Whisk together the eggs, cream, milk and seasoning.
Adjust the oven temperature to 180 °C.
Unroll the puff pastry sheet and roll out with a rolling pin to make the pastry big enough to line the base of a loose-bottomed tart tin. Roll gently, you want to stretch the pastry but not make it too thin, do it just enough to cover the base of the tart tin, with enough pastry to press into the sides. Lift the pastry carefully and lay it over the tin base. Adjust the pastry into the tin and press into the sides gently; once the inside of the tin is covered, you can run your finger along the top edge and trim off the remaining pastry to create a neat shell. Prick the pastry with a fork a few times.
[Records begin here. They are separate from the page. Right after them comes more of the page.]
(** * G-Guardian backend: a shallow embedding of the offline safety core

    The development follows the most extended revision of the server
    (the one with guardians, last location and emergency packages) and the
    [fallbackRisk] scorer of [server/index.js].

    Modelling conventions.
    - A JavaScript string is a [string] (a sequence of bytes).  Case
      conversion and whitespace are the ASCII ones: [toLowerCase] and
      [toUpperCase] leave every byte above 127 alone, and [trim] and the
      regular expression class [\s] know the ASCII blanks only.  The phrase
      library and the templates are reproduced byte for byte (UTF-8).
    - A JSON value of a request body is a [jsval]; arrays and objects nested
      inside a body are not represented.  A request body is a finite map from
      field names to values, an absent field reading as [JUndefined].
    - JSON numbers are IEEE doubles ([float]).  Their decimal rendering is
      not modelled: the functions that print a number take the renderer as a
      parameter.  Risk scores are small integers and are kept in [Z].
    - The clock and the random source are inputs of the handlers that read
      them.
    - A JSON file on disk is [None] when it is missing or does not parse and
      [Some v] otherwise.  Writes are taken to succeed (the logged failure
      branch of [writeJsonFile], whose result every caller ignores, is left
      out), and the rate limiter in front of the handlers is not part of the
      model. *)

From Stdlib Require Import Ascii String ZArith PrimFloat.
From stdpp Require Import base option list strings pretty gmap.

Open Scope string_scope.
Open Scope Z_scope.

(** ** JavaScript strings *)

Definition is_upper (c : ascii) : bool :=
  let n := nat_of_ascii c in (65 <=? n)%nat && (n <=? 90)%nat.

Definition is_lower (c : ascii) : bool :=
  let n := nat_of_ascii c in (97 <=? n)%nat && (n <=? 122)%nat.

Definition is_digit (c : ascii) : bool :=
  let n := nat_of_ascii c in (48 <=? n)%nat && (n <=? 57)%nat.

(** Tab, line feed, vertical tab, form feed, carriage return, space. *)
Definition is_space (c : ascii) : bool :=
  let n := nat_of_ascii c in ((9 <=? n)%nat && (n <=? 13)%nat) || (n =? 32)%nat.

Definition lower_char (c : ascii) : ascii :=
  if is_upper c then ascii_of_nat (nat_of_ascii c + 32) else c.

Definition upper_char (c : ascii) : ascii :=
  if is_lower c then ascii_of_nat (nat_of_ascii c - 32) else c.

Fixpoint map_string (f : ascii → ascii) (s : string) : string :=
  match s with
  | EmptyString => EmptyString
  | String c s' => String (f c) (map_string f s')
  end.

Definition toLowerCase : string → string := map_string lower_char.
Definition toUpperCase : string → string := map_string upper_char.

Fixpoint trimStart (s : string) : string :=
  match s with
  | EmptyString => EmptyString
  | String c s' => if is_space c then trimStart s' else s
  end.

Fixpoint trimEnd (s : string) : string :=
  match s with
  | EmptyString => EmptyString
  | String c s' =>
      let t := trimEnd s' in
      if is_space c && String.eqb t "" then "" else String c t
  end.

Definition trim (s : string) : string := trimEnd (trimStart s).

(** [s.startsWith(p)] *)
Definition startsWith (s p : string) : bool := String.prefix p s.

(** [s.includes(p)] *)
Fixpoint includes (s p : string) : bool :=
  startsWith s p ||
  match s with
  | EmptyString => false
  | String _ s' => includes s' p
  end.

Fixpoint string_forall (f : ascii → bool) (s : string) : bool :=
  match s with
  | EmptyString => true
  | String c s' => f c && string_forall f s'
  end.

(** [list.includes(x)] on an array of strings. *)
Definition array_includes (l : list string) (x : string) : bool :=
  existsb (String.eqb x) l.

(** [array.push(x)] *)
Definition push {A : Type} (array : list A) (x : A) : list A := (array ++ [x])%list.

(** ** JSON values as the handlers see them *)

Inductive jsval : Type :=
  | JUndefined
  | JNull
  | JBool (b : bool)
  | JNum (x : float)
  | JStr (s : string).

(** Truthiness, as in [!v], [v || d] and [c ? a : b]. *)
Definition truthy (v : jsval) : bool :=
  match v with
  | JUndefined | JNull => false
  | JBool b => b
  | JNum x => negb (PrimFloat.eqb x 0 || is_nan x)
  | JStr s => negb (String.eqb s "")
  end.

(** [a || b] *)
Definition js_or (a b : jsval) : jsval := if truthy a then a else b.

(** [v === "s"] and [v === true]: no coercion. *)
Definition strict_eq_str (v : jsval) (s : string) : bool :=
  match v with
  | JStr t => String.eqb t s
  | _ => false
  end.

Definition strict_eq_true (v : jsval) : bool :=
  match v with
  | JBool b => b
  | _ => false
  end.

(** [Number.isFinite(v)]: a number that is neither NaN nor infinite. *)
Definition Number_isFinite (v : jsval) : bool :=
  match v with
  | JNum x => negb (is_nan x || is_infinity x)
  | _ => false
  end.

(** A request body: [body.k] and [k in body]. *)
Definition get (body : gmap string jsval) (k : string) : jsval :=
  default JUndefined (body !! k).

Definition has_field (body : gmap string jsval) (k : string) : bool :=
  bool_decide (is_Some (body !! k)).

(** A method call on a value that is not a string ([toUpperCase], [trim], ...)
    throws; the functions that make such calls return a [result]. *)
Inductive result (A : Type) : Type :=
  | Returns (a : A)
  | TypeError.
Arguments Returns {A} a.
Arguments TypeError {A}.

(** [v.m()] for a string method [m]. *)
Definition string_method (m : string → string) (v : jsval) : result string :=
  match v with
  | JStr s => Returns (m s)
  | _ => TypeError
  end.

Definition result_bind {A B : Type} (r : result A) (k : A → result B) : result B :=
  match r with
  | Returns a => k a
  | TypeError => TypeError
  end.

(** ** Numeric helper *)

Definition clamp (v min max : Z) : Z :=
  if v <? min then min else if v >? max then max else v.

(** [encodeURIComponent] on a byte string: the unreserved characters stay,
    every other byte becomes [%XX]. *)
Definition uri_unreserved (c : ascii) : bool :=
  is_upper c || is_lower c || is_digit c ||
  array_includes ["-"; "_"; "."; "!"; "~"; "*"; "'"; "("; ")"] (String c "").

Definition hex_digit (n : nat) : ascii :=
  if (n <? 10)%nat then ascii_of_nat (48 + n) else ascii_of_nat (55 + n).

Fixpoint encodeURIComponent (s : string) : string :=
  match s with
  | EmptyString => EmptyString
  | String c s' =>
      let n := nat_of_ascii c in
      (if uri_unreserved c then String c ""
       else String "%" (String (hex_digit (n / 16)) (String (hex_digit (n mod 16)) "")))
      +:+ encodeURIComponent s'
  end.

(** The line feed of the e-mail templates. *)
Definition nl : string := String (ascii_of_nat 10) "".

#[global] Instance result_ret : MRet result := @Returns.
#[global] Instance result_mbind : MBind result := λ A B k r, result_bind r k.

(** ** Data model *)

Record RiskResult : Type := mkRiskResult {
  riskScore : Z;
  riskLevel : string;
  reasoning : string;
  guardianMessage : string;
  saferAction : string
}.

Record EmergencyScript : Type := mkEmergencyScript {
  title : string;
  text : string;
  checklist : list string;
  suggestedFollowups : list string
}.

Record Guardian : Type := mkGuardian {
  id : string;
  name : string;
  method : string;
  value : string;
  relationship : string;
  createdAt : Z
}.

(** The four slots of [lastLocation.json]; each holds whatever JSON value the
    file has there. *)
Record LastLocation : Type := mkLastLocation {
  lat : jsval;
  lng : jsval;
  accuracy : jsval;
  ts : jsval
}.

Record GeneratedMessage : Type := mkGeneratedMessage {
  gm_ts : Z;
  gm_riskLevel : string;
  gm_contactType : string;
  gm_preview : string
}.

Record Memory : Type := mkMemory {
  hasMemory : bool;
  lastLowScenarioId : jsval;
  lastSaferAction : jsval;
  lastGeneratedMessage : option GeneratedMessage;
  lastLocationTs : jsval
}.

Record EmergencyMessage : Type := mkEmergencyMessage {
  guardianId : string;
  em_method : string;
  to : string;
  em_text : string;
  em_shareLink : string
}.

Record EmergencyPackage : Type := mkEmergencyPackage {
  messages : list EmergencyMessage;
  recommendedActions : list string;
  shareLink : string
}.

(** ** The risk engine *)

(** The classification statement shared, verbatim, by [offlineRiskEngine] and
    [fallbackRisk]:
    [let riskLevel = "LOW"; if (score >= 70) riskLevel = "HIGH";
     else if (score >= 40) riskLevel = "MEDIUM";] *)
Definition classify (score : Z) : string :=
  let riskLevel := "LOW" in
  if score >=? 70 then "HIGH"
  else if score >=? 40 then "MEDIUM"
  else riskLevel.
Add the caramelised onions to the base, followed by the red pepper chunks and Chevin slices. Pour the egg mixture into the tin and place into the oven. Bake for about 40 minutes until the top looks golden and set.
Allow to cool slightly before serving. You can opt to top your tart with fresh rocket, slices of Prosciutto and Parmesan shavings.